This project demonstrates the implementation of neural network models to predict house prices using TensorFlow/Keras. The project explores different neural network architectures and techniques to improve model performance.
The project uses a dataset containing house price information with 10 input features. Three different neural network models are implemented to compare their performance:
-
Simple Neural Network
- 2 hidden layers with 32 neurons each
- ReLU activation
- SGD optimizer
-
Deep Neural Network
- 4 hidden layers with 1000 neurons each
- ReLU activation
- Adam optimizer
-
Deep Neural Network with Dropout
- 4 hidden layers with 1000 neurons each
- Dropout layers (0.5) after each hidden layer
- ReLU activation
- Adam optimizer
- pandas
- scikit-learn
- tensorflow/keras
- matplotlib
The project uses housepricedata.csv which contains house-related features. The data is preprocessed using MinMaxScaler for normalization.

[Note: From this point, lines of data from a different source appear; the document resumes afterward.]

Module Load.
(** A relay of 100 connections: half full from the start, the label follows
    after a minute. *)
Definition fresh : RelayRow :=
  MkRelay "r" "active" [] [] None None None None None None None None None 0 100 None "high" None None 0 None None.
Definition half (s : Z) : beat := MkBeat (s * Second) 50 100.
End Load.

(** ** The version names the content *)

Definition nul_free (i : LabelledRelayInfo) : Prop := zero ∉ bytes (li_id i) ∧ zero ∉ bytes (li_addr i).
(** What connectors see: the SPIFFE id follows from the id. *)
Definition shown (i : LabelledRelayInfo) : string * string * RelayCapacityLabel := (li_id i, li_addr i, li_label i).
Lemma info_text_inj i1 i2 t1 t2 :
  nul_free i1 → nul_free i2 → info_text i1 ++ t1 = info_text i2 ++ t2 → shown i1 = shown i2 ∧ t1 = t2.
Proof.
  intros [Ha1 Hb1] [Ha2 Hb2]. unfold info_text. rewrite <-!app_assoc. simpl. rewrite <-!app_assoc. simpl. intros E.
  apply split_at in E as [E1 E]; [|done..]. rewrite <-!app_assoc in E. simpl in E. apply split_at in E as [E2 E]; [|done..].
  unfold shown. rewrite (bytes_inj _ _ E1), (bytes_inj _ _ E2). destruct (li_label i1), (li_label i2); simpl in E; simplify_eq; done.
Qed.
Lemma list_text_inj l1 l2 :
  Forall nul_free l1 → Forall nul_free l2 → l1 ≫= info_text = l2 ≫= info_text → shown <$> l1 = shown <$> l2.
Proof.
  intros H1. revert l2. induction H1 as [|i1 l1 Hi1 _ IH]; intros l2 H2 E; destruct H2 as [|i2 l2 Hi2 H2]; simpl in *; [done| | |].
  - exfalso. revert E. unfold info_text. by destruct (bytes (li_id i2)).
  - exfalso. revert E. unfold info_text. by destruct (bytes (li_id i1)).
  - apply info_text_inj in E as [-> E]; [|done..]. f_equal. by apply IH.
Qed.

All models are trained with:
- Binary cross-entropy loss
- Accuracy metric
- 100 epochs
- Batch size of 32
- Train/Validation/Test split (70%/15%/15%)
The project includes visualization of:
- Model loss curves (training and validation)
- Model accuracy curves (training and validation)
These visualizations help in understanding model performance and identifying potential overfitting/underfitting issues.
Run the Jupyter notebook housepricedata_NN.ipynb to:
- Load and preprocess the data
- Train the three different models
- Visualize the results and compare model performance